Objective: The aim of this study was to determine the sex-dependent differences in the response of key parameters involved in thermogenesis and control of body weight in brown adipose tissue (BAT) and white adipose tissue (WAT) in postcafeteria-fed rats, a model of dietary obesity.
Research methods and procedures: BAT and WAT were obtained from male and female control and postcafeteria-fed Wistar rats. Postcafeteria-fed rats were initially fed with cafeteria diet from day 10 of life until day 110 (cafeteria period) and with standard chow diet from then until day 180 of life (postcafeteria period). Body mass and energy intake were evaluated. Biometric parameters were analyzed in interscapular BAT (IBAT). Levels of uncoupling protein 1 (UCP1), alpha(2)-adrenergic receptor (AR), and beta(3)-AR proteins and UCP1, UCP2, UCP3, beta(3)-AR, and leptin mRNAs, in IBAT or WAT, were studied by Western blot and Northern blot analyses, respectively.
Results: Rats attained 59% (females) and 39% (males) increase in body weight at the end of the cafeteria period. During the postcafeteria period, the rats showed a loss of body weight, which was higher in females. Postcafeteria-fed female rats also presented higher activation of thermogenic parameters in IBAT, including UCP1, UCP2, and UCP3 mRNAs. Female control rats showed lower levels of both alpha 2 and beta(3)-ARs in BAT compared with male rats, but these levels in postcafeteria-fed female and male rats were the same, because males tended to down-regulate them.

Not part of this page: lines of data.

Lemma main_configure_then_generate_witness :
  let run := interactive_cli repr_as_read [py "toggle optional reviews"; py "done"]
               (fresh_selector, empty_world) in
  fst run = Returned true /\
  main repr_as_read default_args [py "toggle optional reviews"; py "done"] empty_world =
    (Exited, completed (Args.config default_args) (snd (snd run))) /\
  forall (dir : pystr) (inputs' : list pystr),
    main repr_as_read (Args.mk (Args.config default_args) true dir) inputs'
      (completed (Args.config default_args) (snd (snd run))) =
    match call_on (mkInventoryServiceGenerator None) (generate dir)
            (completed (Args.config default_args) (snd (snd run))) with
    | (Ok _, w2) => (Exited, w2)
    | (Raise e, w2) => (Uncaught e, w2)
    end.
Proof.
  assert (Hend : fst (interactive_cli repr_as_read [py "toggle optional reviews"; py "done"]
                        (fresh_selector, empty_world)) = Returned true)
    by (vm_compute; reflexivity).
  destruct (interactive_cli repr_as_read [py "toggle optional reviews"; py "done"]
              (fresh_selector, empty_world)) as [r [me' w']] eqn:Hrun.
  simpl in Hend. subst r. split; [reflexivity|].
  apply (main_configure_then_generate repr_as_read default_args
           [py "toggle optional reviews"; py "done"]
           empty_world empty_world w' fresh_selector me').
  - reflexivity.
  - reflexivity.
  - exact default_state_valid.
  - exact Hrun.
Defined.
Lemma arrayRemove_elem_of x old y :
  y ∈ arrayRemove x old
  ↔ y ≠ x ∧ match old with Some (VArray l) => y ∈ l | _ => False end.
Proof.
  unfold arrayRemove.
  destruct old as [[| | | | l | | |]|]; try (rewrite elem_of_nil; tauto).
  rewrite list_elem_of_In, filter_In, <- list_elem_of_In.
  rewrite negb_true_iff, bool_decide_eq_false. tauto.
Qed.

Lemma favoritesOf_elem_of (profile : gmap string Value) y :
  y ∈ favoritesOf profile
  ↔ match profile !! "favorites" with
    | Some (VArray l) => y ∈ l
    | _ => False
    end.
Proof.
  unfold favoritesOf.
  destruct (profile !! "favorites") as [[| | | | l | | |]|];
    try (rewrite elem_of_nil; tauto). done.
Qed.

(** The write [toggleFavorite] sends. *)
Lemma toggleFavorite_signed_in accepted workshopId st u ud :
  user st = Some u → userData st = Some ud →
  toggleFavorite accepted workshopId st
  = match updateDoc accepted (users (db st)) (uid u)
            {[ "favorites" := if knownFavorite st workshopId
                              then ArrayRemove workshopId
                              else ArrayUnion workshopId ]} with
    | Some users' => reload (setDbUsers users' st)
    | None => console_error "Error toggling favorite:" st
    end.
Proof.
  intros Hu Hud. unfold toggleFavorite, knownFavorite. rewrite Hu, Hud.
  by destruct (match favorites ud with
               | Some l => bool_decide (workshopId ∈ l)
               | None => false
               end).
Qed.

(** An accepted toggle by a signed-in user flips the membership of the
    workshop in the stored favorites according to what the page took it for
    (removed if it was taken for a favorite, present otherwise), keeps
    every other favorite and every other field of the profile, leaves the
    other profiles and collections alone, and reloads the page once. *)
Theorem toggleFavorite_flips workshopId st u ud profile :
  user st = Some u →
  userData st = Some ud →
  users (db st) !! uid u = Some profile →
  let st' := toggleFavorite true workshopId st in
  reloads st' = S (reloads st)
  ∧ alerts st' = alerts st
  ∧ errors st' = errors st
  ∧ Firestore.workshops (db st') = Firestore.workshops (db st)
  ∧ registrations (db st') = registrations (db st)
  ∧ (∀ other, other ≠ uid u →
       users (db st') !! other = users (db st) !! other)
  ∧ ∃ profile',
      users (db st') !! uid u = Some profile'
      ∧ (∀ k, k ≠ "favorites" → profile' !! k = profile !! k)
      ∧ (workshopId ∈ favoritesOf profile'
         ↔ knownFavorite st workshopId = false)
      ∧ (∀ x, x ≠ workshopId →
           x ∈ favoritesOf profile' ↔ x ∈ favoritesOf profile).
Proof.
  intros Hu Hud Hp st'. subst st'.
  rewrite (toggleFavorite_signed_in true workshopId st u ud Hu Hud).
  unfold updateDoc. rewrite Hp. simpl.
  split_and!; try done.
  - intros other Hne. by rewrite lookup_insert_ne.
  - eexists. split; [apply lookup_insert_eq |]. split_and!.
    + intros k Hk. apply write_frame. by rewrite lookup_singleton_ne.
    + rewrite favoritesOf_elem_of, write_lookup, lookup_singleton_eq.
      destruct (knownFavorite st workshopId); simpl.
      * rewrite arrayRemove_elem_of. split; [tauto | done].
      * rewrite arrayUnion_elem_of. split; [done | tauto].
    + intros x Hx.
      rewrite !favoritesOf_elem_of, write_lookup, lookup_singleton_eq.
      destruct (knownFavorite st workshopId); simpl.
      * rewrite arrayRemove_elem_of. tauto.
      * rewrite arrayUnion_elem_of. tauto.
Qed.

Levels of leptin mRNA in response to the postcafeteria state depended on gender and the specific WAT depot studied.
Discussion: It is suggested that in postcafeteria-fed female rats, BAT thermogenic capacity becomes more efficiently activated than in males. Female rats also showed a bigger weight loss. The parallel regulation of the levels of UCP2 and UCP3 mRNAs, with respect to UCP1 mRNA, with higher activation in female postcafeteria-fed rats, suggests a possible role of both UCP2 and UCP3 in the regulation of energy expenditure and in the control of body weight. The distinct responses to overweight of alpha 2 and beta(3)-ARs--which were sex dependent--and leptin mRNA--which depended on both sex and WAT depot--also support the different response of thermogenesis-related parameters between overweight males and females.